Today's post is geared towards those of you who are parents or caregivers and are new to bladder management and catheterization.
Everyone with spina bifida should be evaluated by a urologist and have urodynamic testing performed. The urodynamics test shows how the nerves to the bladder are functioning, whether there are bladder spasms, how high the pressure in the bladder is, and bladder capacity. Urodynamics testing is also helpful when evaluating for tethered cord, because it can indicate whether there is tension on the spinal cord. Kidney health is a concern, because those with neurogenic bladder are at a higher than average risk for developing kidney reflux, so kidney ultrasounds are often performed in addition to urodynamic testing. There are different types of neurogenic bladder, and your urologist should be able to tailor your treatment to your particular issues.

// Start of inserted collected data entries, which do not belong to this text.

#[export] Instance set_pci_dev : FieldSet pci_dev. Proof. field_set pci_dev. Defined.
#[export] Instance set_bar : FieldSet bar. Proof. field_set bar. Defined.
#[export] Instance set_user_bar_idx : FieldSet user_bar_idx.
Proof. field_set user_bar_idx. Defined.
#[export] Instance set_config_bar_idx : FieldSet config_bar_idx.
Proof. field_set config_bar_idx. Defined.
#[export] Instance set_bypass_bar_idx : FieldSet bypass_bar_idx.
Proof. field_set bypass_bar_idx. Defined.
#[export] Instance set_regions_in_use : FieldSet regions_in_use.
Proof. field_set regions_in_use. Defined.
#[export] Instance set_got_regions : FieldSet got_regions.
Proof. field_set got_regions. Defined.
#[export] Instance set_irq_line : FieldSet irq_line. Proof. field_set irq_line. Defined.
#[export] Instance set_msi_enabled : FieldSet msi_enabled.
Proof. field_set msi_enabled. Defined.
#[export] Instance set_msix_enabled : FieldSet msix_enabled.
Proof. field_set msix_enabled. Defined.
#[export] Instance set_entry : FieldSet entry. Proof. field_set entry. Defined.
#[export] Instance set_h2c_count : FieldSet h2c_count. Proof. field_set h2c_count. Defined.
#[export] Instance set_c2h_count : FieldSet c2h_count. Proof. field_set c2h_count. Defined.
#[export] Instance set_h2c_engine : FieldSet h2c_engine.
Proof. field_set h2c_engine. Defined.
#[export] Instance set_c2h_engine : FieldSet c2h_engine.
Proof. field_set c2h_engine. Defined.
#[export] Instance set_h2c_regs : FieldSet h2c_regs. Proof. field_set h2c_regs. Defined.
#[export] Instance set_c2h_regs : FieldSet c2h_regs. Proof. field_set c2h_regs. Defined.
#[export] Instance set_huge_user_addr : FieldSet huge_user_addr.
Proof. field_set huge_user_addr. Defined.
#[export] Instance set_huge_size : FieldSet huge_size. Proof. field_set huge_size. Defined.
#[export] Instance set_huge_npages : FieldSet huge_npages.
Proof. field_set huge_npages. Defined.
#[export] Instance set_huge_hnpages : FieldSet huge_hnpages.
Proof. field_set huge_hnpages. Defined.
#[export] Instance set_huge_pages : FieldSet huge_pages.
Proof. field_set huge_pages. Defined.
#[export] Instance set_desc_bypass_enabled : FieldSet desc_bypass_enabled.
Proof. field_set desc_bypass_enabled. Defined.
#[export] Instance set_open_count : FieldSet open_count.
Proof. field_set open_count. Defined.

(** What the driver reads of a [struct pci_dev]: its address, [no_msi], the
    bus flags along [bus->parent], and the start and length of its BARs. *)
Record pci_device : Type := PciDevice {
  pdev : Z;
  no_msi : bool;
  bus_flags : list Z;
  resource_start : Z -> Z;
  resource_len : Z -> Z;
}.

(** The two misc devices are the driver's globals. *)
Inductive misc_id : Type := misc_dev_node | bypass_node.
Inductive fops_id : Type := xdma_fops | xdma_bypass_fops.

Record miscdevice : Type := MiscDevice {
  md_minor : Z;
  md_name : string;
  md_fops : option fops_id;
  md_parent : Z;
}.

#[export] Instance misc_id_eq_dec : EqDecision misc_id.
Proof. solve_decision. Defined.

If you haven't had to catheterize your baby or child, starting to catheterize can seem intimidating. Catheterizing is important for maintaining bladder and kidney health and can help in gaining social continence often in combination with medications that help reduce bladder spasms. My daughter has been catheterized since she was an infant, which is probably the easiest age to start at. It can be harder to start catheterizing a toddler or child who isn't used to it and doesn't like the idea. While there is a bit of a learning curve, once you get the hang of it, catheterizing is pretty simple. It only takes a little bit longer than changing a regular diaper.

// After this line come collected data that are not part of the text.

(* ===== verification/Resources.v ===== *)
(** * What the driver may do with kernel resources

    The abstract contract of the kernel services, as two monitors that run
    over the calls a function made: [ledger] counts what is held and refuses
    the release of what is not; [mmio] refuses a register access outside the
    live BAR mappings.  Both refuse with [None]. *)

From stdpp Require Import base gmap gmultiset list numbers option.
From S2P Require Import Prelude CInt Kernel.
Open Scope Z_scope.

Inductive resource : Type :=
  | RInst (p : Z)          (* a kzalloc'ed instance *)
  | REnabled (d : Z)       (* pci_enable_device *)
  | RMsi (d : Z)
  | RMsix (d : Z)
  | RRegions (d : Z)       (* pci_request_regions *)
  | RMap (p : Z)           (* an iomapped BAR *)
  | RMisc (m : misc_id)    (* a registered misc device *)
  | RArray (p : Z)         (* vmalloc / kmalloc *)
  | RPage (pg : Z)         (* a reference to a user page *)
  | RMmapSem.              (* the mmap semaphore of the process, for reading *)

#[export] Instance resource_eq_dec : EqDecision resource.
Proof. solve_decision. Defined.

Definition resource_code (r : resource) : nat * Z :=
  match r with
  | RInst p => (0%nat, p)
  | REnabled d => (1%nat, d)
  | RMsi d => (2%nat, d)
  | RMsix d => (3%nat, d)
  | RRegions d => (4%nat, d)
  | RMap p => (5%nat, p)
  | RMisc misc_dev_node => (6%nat, 0)
  | RMisc bypass_node => (6%nat, 1)
  | RArray p => (7%nat, p)
  | RPage pg => (8%nat, pg)
  | RMmapSem => (9%nat, 0)
  end.

Definition resource_decode (c : nat * Z) : option resource :=
  match c with
  | (0%nat, p) => Some (RInst p)
  | (1%nat, d) => Some (REnabled d)
  | (2%nat, d) => Some (RMsi d)
  | (3%nat, d) => Some (RMsix d)
  | (4%nat, d) => Some (RRegions d)
  | (5%nat, p) => Some (RMap p)
  | (6%nat, m) => Some (RMisc (if m =? 0 then misc_dev_node else bypass_node))
  | (7%nat, p) => Some (RArray p)
  | (8%nat, pg) => Some (RPage pg)
  | (9%nat, _) => Some RMmapSem
  | _ => None
  end.

#[export] Instance resource_countable : Countable resource.
Proof.
  apply (inj_countable resource_code resource_decode). by intros [| | | | | |[]| | |].
Defined.

(** ** The ledger *)

Definition acquire (b : bool) (r : resource) (L : gmultiset resource) :
    option (gmultiset resource) :=
  Some (if b then {[+ r +]} ⊎ L else L).

Definition release (r : resource) (L : gmultiset resource) :
    option (gmultiset resource) :=
  if decide (r ∈ L) then Some (L ∖ {[+ r +]}) else None.

Definition ledger_step (L : gmultiset resource) (e : kcall) : option (gmultiset resource) :=
  match e with
  | KZalloc p => acquire (negb (p =? 0)) (RInst p) L
  | KFree p => release (RInst p) L
  | KEnableDevice d rc => acquire (rc =? 0) (REnabled d) L
  | KDisableDevice d => release (REnabled d) L
  | KEnableMsix d _ rc => acquire (0 <=? rc) (RMsix d) L
  | KDisableMsix d => release (RMsix d) L
  | KEnableMsi d rc => acquire (0 <=? rc) (RMsi d) L
  | KDisableMsi d => release (RMsi d) L
  | KRequestRegions d rc => acquire (rc =? 0) (RRegions d) L
  | KReleaseRegions d => release (RRegions d) L
  | KIomap _ _ _ p => acquire (negb (p =? 0)) (RMap p) L
  | KIounmap _ p => release (RMap p) L
  | KMiscRegister m rc => acquire (0 <=? rc) (RMisc m) L
  | KMiscDeregister m => release (RMisc m) L
  | KAllocArray p _ => acquire (negb (p =? 0)) (RArray p) L
  | KFreeArray p => if p =? 0 then Some L else release (RArray p) L
  | KDownReadMmapSem => acquire true RMmapSem L
  | KUpReadMmapSem => release RMmapSem L
  | KGetUserPages _ _ _ pages => Some (list_to_set_disj (RPage <$> pages) ⊎ L)
  | KPutPage pg => release (RPage pg) L
  | _ => Some L
  end.

Fixpoint ledger (L : gmultiset resource) (evs : list kcall) : option (gmultiset resource) :=
  match evs with
  | [] => Some L
  | e :: evs' => ledger_step L e ≫= fun L' => ledger L' evs'
  end.

(** ** Register accesses *)

Definition in_map (a : Z) (m : Z * Z) : bool :=
  (m.1 <=? a) && (a + 4 <=? m.1 + m.2).

Definition mmio_step (M : list (Z * Z)) (e : kcall) : option (list (Z * Z)) :=
  match e with
  | KIomap _ _ len p => Some (if p =? 0 then M else (p, len) :: M)
  | KIounmap _ p => Some (filter (fun m => m.1 <> p) M)
  | KRead32 a _ | KWrite32 a _ => if existsb (in_map a) M then Some M else None
  | _ => Some M
  end.

Fixpoint mmio (M : list (Z * Z)) (evs : list kcall) : option (list (Z * Z)) :=
  match evs with
  | [] => Some M
  | e :: evs' => mmio_step M e ≫= fun M' => mmio M' evs'
  end.

(** ** Composition *)

Lemma ledger_app L e1 e2 : ledger L (e1 ++ e2) = ledger L e1 ≫= fun L' => ledger L' e2.
Proof.
  revert L. induction e1 as [|e e1 IH]; intros L; [done|]. cbn.
  destruct (ledger_step L e); [apply IH|done].
Qed.

Lemma mmio_app M e1 e2 : mmio M (e1 ++ e2) = mmio M e1 ≫= fun M' => mmio M' e2.
Proof.
  revert M. induction e1 as [|e e1 IH]; intros M; [done|]. cbn.
  destruct (mmio_step M e); [apply IH|done].
Qed.

Lemma release_held r L : release r ({[+ r +]} ⊎ L) = Some L.
Proof.
  unfold release. rewrite decide_True by multiset_solver. apply f_equal. multiset_solver.
Qed.

(** A sequence of calls that acquires [R] (releases [R], holds on to what it
    has), whatever else is held. *)
Definition acquires (R : gmultiset resource) (evs : list kcall) : Prop :=
  forall L, ledger L evs = Some (R ⊎ L).
Definition releases (R : gmultiset resource) (evs : list kcall) : Prop :=
  forall L, ledger (R ⊎ L) evs = Some L.

Lemma acquires_nil : acquires ∅ [].
Proof. intros L. cbn [ledger]. apply f_equal. multiset_solver. Qed.

Lemma acquires_app R1 R2 e1 e2 :
  acquires R1 e1 -> acquires R2 e2 -> acquires (R2 ⊎ R1) (e1 ++ e2).
Proof. intros H1 H2 L. rewrite ledger_app, H1. cbn [mbind option_bind]. rewrite H2. apply f_equal. multiset_solver. Qed.

Lemma acquires_releases R evs1 evs2 :
  acquires R evs1 -> releases R evs2 -> acquires ∅ (evs1 ++ evs2).
Proof. intros H1 H2 L. rewrite ledger_app, H1. cbn [mbind option_bind]. rewrite H2. apply f_equal. multiset_solver. Qed.

Lemma releases_app R1 R2 e1 e2 :
  releases R1 e1 -> releases R2 e2 -> releases (R1 ⊎ R2) (e1 ++ e2).
Proof.
  intros H1 H2 L. rewrite ledger_app.
  replace (R1 ⊎ R2 ⊎ L) with (R1 ⊎ (R2 ⊎ L)) by multiset_solver.
  rewrite H1. apply H2.
Qed.

Lemma releases_nil : releases ∅ [].
Proof. intros L. cbn [ledger]. apply f_equal. multiset_solver. Qed.

Lemma releases_cons r R e evs :
  (forall L, ledger_step L e = release r L) -> releases R evs ->
  releases ({[+ r +]} ⊎ R) (e :: evs).
Proof.
  intros He HR L. cbn [ledger]. rewrite He, <- gmultiset_disj_union_assoc.
  rewrite release_held. apply HR.
Qed.

Lemma releases_one r e : (forall L, ledger_step L e = release r L) -> releases {[+ r +]} [e].
Proof. intros He L. cbn [ledger]. by rewrite He, release_held. Qed.

Lemma acquires_one r e :
  (forall L, ledger_step L e = acquire true r L) -> acquires {[+ r +]} [e].
Proof. intros He L. cbn [ledger]. by rewrite He. Qed.

(** Calls the ledger does not look at. *)
Lemma acquires_skip e : (forall L, ledger_step L e = Some L) -> acquires ∅ [e].
Proof.
  intros He L. cbn [ledger]. rewrite He. cbn [mbind option_bind].
  apply f_equal. multiset_solver.
Qed.

Lemma acquires_releases_rest A X e1 e2 :
  acquires (A ⊎ X) e1 -> releases A e2 -> acquires X (e1 ++ e2).
Proof.
  intros H1 H2 L. rewrite ledger_app, H1. cbn [mbind option_bind].
  rewrite <- gmultiset_disj_union_assoc. apply H2.
Qed.

(** [mmio_grows M evs]: the accesses of [evs] are inside mappings that are in
    [M] or made by [evs], and no mapping of [M] is removed. *)
Definition mmio_grows (M N : list (Z * Z)) (evs : list kcall) : Prop :=
  forall K, mmio (M ++ K) evs = Some (N ++ K).

Lemma mmio_grows_nil M : mmio_grows M M [].
Proof. done. Qed.

Lemma mmio_grows_app M N O e1 e2 :
  mmio_grows M N e1 -> mmio_grows N O e2 -> mmio_grows M O (e1 ++ e2).
Proof. intros H1 H2 K. rewrite mmio_app, H1. apply H2. Qed.

Lemma in_map_app a M K : existsb (in_map a) M = true -> existsb (in_map a) (M ++ K) = true.
Proof. intros H. by rewrite existsb_app, H. Qed.

Lemma mmio_grows_access M a e :
  (exists v, e = KRead32 a v \/ e = KWrite32 a v) ->
  existsb (in_map a) M = true -> mmio_grows M M [e].
Proof.
  intros (v & [-> | ->]) H K; cbn; by rewrite in_map_app.
Qed.

(** Calls that are no concern of either monitor. *)
Definition quiet (e : kcall) : Prop :=
  (forall L, ledger_step L e = Some L) /\ (forall M, mmio_step M e = Some M).

Lemma acquires_quiet evs : Forall quiet evs -> acquires ∅ evs.
Proof.
  induction 1 as [|e evs [He _] _ IH]; [apply acquires_nil|].
  rewrite <- (gmultiset_disj_union_left_id ∅).
  apply (acquires_app ∅ ∅ [e] evs); [by apply acquires_skip|done].
Qed.

Lemma mmio_quiet M evs : Forall quiet evs -> mmio M evs = Some M.
Proof. induction 1 as [|e evs [_ He] _ IH]; [done|]. cbn. by rewrite He. Qed.

Lemma mmio_grows_quiet M evs : Forall quiet evs -> mmio_grows M M evs.
Proof. intros Hq K. by apply mmio_quiet. Qed.

(** Calls that touch no register. *)
Definition no_access (e : kcall) : Prop := forall M, is_Some (mmio_step M e).

Lemma mmio_no_access M evs : Forall no_access evs -> is_Some (mmio M evs).
Proof.
  intros He. revert M. induction He as [|e evs He _ IH]; intros M; cbn; [by eauto|].
  destruct (He M) as [M1 ->]. apply IH.
Qed.

Lemma mmio_is_Some_app M N e1 e2 :
  mmio M e1 = Some N -> is_Some (mmio N e2) -> is_Some (mmio M (e1 ++ e2)).
Proof. intros H1 H2. by rewrite mmio_app, H1. Qed.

Many children and adults practice clean intermittent catheterization using a clean (as opposed to a sterile) technique with sterile single use straight catheters. Your urologist or spina bifida clinic should have recommendations for what catheters will work best for your case as well as resources to teach you how to catheterize. As children with spina bifida grow up, they are usually able to learn how to self-catheterize by the time they are school aged.

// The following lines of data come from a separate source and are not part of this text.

Lemma base_res_flags dev p i1 i2 :
  flags i1 = flags i2 -> base_res dev p i1 = base_res dev p i2.
Proof. unfold base_res, reg_res, msi_res. by intros [= _ _ _ -> -> _]. Qed.

(** The instance of a device that was probed, and the calls that led there. *)
Record probed (dev : pci_device) (p : Z) (m : msi_mode) (i : dev_inst) (evs : list kcall)
    : Prop := {
  probed_flags : flags i = flags_of dev m;
  probed_bars : bars_below dev XDMA_BAR_NUM (bar i);
  probed_config : exists pos e1, e1 ⊆ evs /\
    config_is dev XDMA_BAR_NUM (config_bar_idx i) pos (bar i) e1;
  probed_roles :
    let roles := layout_roles (present dev XDMA_BAR_NUM) (config_bar_idx i) in
    user_bar_idx i = default (-1) roles.1 /\ bypass_bar_idx i = default (-1) roles.2;
  probed_engines : exists base,
    bar i !! Z.to_nat (config_bar_idx i) = Some base /\
    0 <= h2c_engine i < XDMA_CHANNEL_NUM_MAX /\ 0 <= c2h_engine i < XDMA_CHANNEL_NUM_MAX /\
    h2c_regs i = base + (H2C_CHANNEL_OFFSET + h2c_engine i * CHANNEL_SPACING) /\
    c2h_regs i = base + (C2H_CHANNEL_OFFSET + c2h_engine i * CHANNEL_SPACING) /\
    desc_bypass_enabled i = true;
  probed_held :
    acquires (nodes_res ⊎ (maps_of (bar i) ⊎ (base_res dev p i ⊎ msix_res dev m))) evs;
  probed_mmio : is_Some (mmio [] evs);
}.

(** Before [map_bars]. *)
Definition early (dev : pci_device) (p : Z) (m : msi_mode) (i : dev_inst) (e0 : list kcall)
    : Prop :=
  p <> 0 /\ pdev dev <> 0 /\ flags i = flags_of dev m /\ bar i = no_bars /\
  config_bar_idx i = -1 /\ user_bar_idx i = -1 /\ bypass_bar_idx i = -1 /\
  acquires (base_res dev p i ⊎ msix_res dev m) e0 /\ mmio_grows [] [] e0.
(* ===== verification/XdmaChar.v ===== *)
(** * The device nodes: mmap, open and the ioctls

    [xdma_mmap], [xdma_bypass_mmap], [xdma_open], [xdma_release], the three
    ioctls and [char_xdma_ioctl] of [sw/driver/xdma_driver.c], and the command
    numbers of [sw/driver/xdma_ioctl.h]. *)

From stdpp Require Import base gmap gmultiset list strings numbers option.
From S2P Require Import Prelude CInt XdmaRegs Kernel Resources XdmaBars XdmaProbe.
Open Scope Z_scope.

(** ** Mapping a BAR into user space *)

(** The fields of [struct vm_area_struct] that the driver uses. *)
Record vm_area : Type := VmArea {
  vm_start : Z;
  vm_end : Z;
  vm_pgoff : Z;
  vm_flags : Z;
  vm_noncached : bool;
}.

Definition VM_IO : Z := 0x4000.
Definition VM_DONTEXPAND : Z := 0x40000.
Definition VM_DONTDUMP : Z := 0x4000000.

(** [vma->vm_page_prot = pgprot_noncached(...)], then the flags. *)
Definition vma_io (vma : vm_area) : vm_area :=
  VmArea (vm_start vma) (vm_end vma) (vm_pgoff vma)
    (Z.lor (vm_flags vma) (Z.lor VM_IO (Z.lor VM_DONTEXPAND VM_DONTDUMP))) true.

(** [pci_resource_start(d, idx)] and [pci_resource_len(d, idx)]: [dev] is the
    device behind the pointer; the index is not checked by the macros. *)
Definition pci_resource (field : pci_device -> Z -> Z) (dev : pci_device) (d idx : Z)
    : kprog Z :=
  if negb (d =? pdev dev) then halt WildAccess
  else if idx <? 0 then halt OutOfBounds
  else pret (u64 (field dev idx)).

Section Char.
Context `{KernelEnv}.

Definition node_parent (m : misc_id) : kprog Z :=
  let* s := get_state in pret (md_parent (the_misc m s)).

(** The two mmap handlers are one text, but for the node and the BAR index. *)
Definition node_mmap (m : misc_id) (bar_idx : dev_inst -> Z) (dev : pci_device)
    (vma : vm_area) : kprog (Z * vm_area) :=
  let* parent := node_parent m in
  let* inst := dev_get_drvdata parent in
  BUG_ON (inst =? 0);;
  let off := u64 (Z.shiftl (vm_pgoff vma) PAGE_SHIFT) in
  let vsize := u64 (vm_end vma - vm_start vma) in
  let* st := inst_get inst in
  let* phys := pci_resource resource_start dev (pci_dev st) (bar_idx st) in
  let* psize := pci_resource resource_len dev (pci_dev st) (bar_idx st) in
  if psize <? vsize then pret (- EINVAL, vma)
  else
    let vma := vma_io vma in
    let pfn := Z.shiftr phys PAGE_SHIFT in
    let* rc := kask (fun h => s32 (env_io_remap_pfn_range h (vm_start vma) pfn vsize))
                    (KRemapPfn (vm_start vma) pfn vsize) in
    if negb (rc =? 0) then pret (- EAGAIN, vma) else pret (0, vma).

Bladder problems and regular catheterizing do put people at higher risk of urinary tract infections and kidney infections. Prophylactic antibiotics can help prevent UTI’s. A certain degree of bacteria in the urine is normal for those who catheterize, but UTI’s that are symptomatic should be treated. Always check with your urologist if you think you or your child might have a UTI. One of the bonuses of regular catheterizing is that it is very easy to get a urine sample to take into the lab.
Catheterizing outside the home can be challenging. With a baby, you can easily catheterize into a diaper on any changing table. Older children usually learn how to catheterize themselves on the toilet independently. The trickiest age is toddlers and preschoolers who are too large for changing tables but too young and too small to catheterize on a toilet without a potty seat. Some kids also have trouble with balance and trunk strength, which makes using a regular toilet difficult.
So how can you catheterize on the go?
Bring a Potty Seat
If your child is comfortable using a potty seat that goes on top of a regular toilet, you can bring it with you and catheterize into the toilet. I would bring disinfectant wipes to wipe down the toilet before use and the potty seat after use. The only con is that you have to carry around the potty seat, which may or may not be inconvenient depending on where you are going and what else you need to carry.
Catheterize in the Car
Do you have a spacious car? You can use blankets or towels and a changing pad to make your car into a changing table. You can also keep all your catheterizing supplies in the car if you do this, which cuts down on the amount you have to carry! This works best in larger cars that have space and allow for privacy and is harder but still doable if you have a small car.
Catheterize on the Floor
This is my least favorite option, unless I am visiting somewhere with unusually clean floors. The floors in public restrooms can be very dirty, so you would need to have a towel or changing pad large enough for your child to lie down on in addition to your supplies.
Catheterize in the Stroller
Catheterizing in the stroller is my preference if we are out for a long time. Our stroller reclines to an almost flat position, but you can also catheterize when your child is sitting in the stroller. I use the handicap stall in the restroom and a changing pad under her to keep the stroller dry in case of drips or leaks. It is comfortable and clean in the stroller, and you can carry your supplies in a bag or in the basket if your stroller has storage.
Having to catheterize should never keep you from going out and having adventures. There are plenty of ways to work out needing to catheterize, even in unusual places. Just make sure to bring extra supplies just in case, keep things clean, and use the techniques you were taught by your urologist to minimize the risk of infection.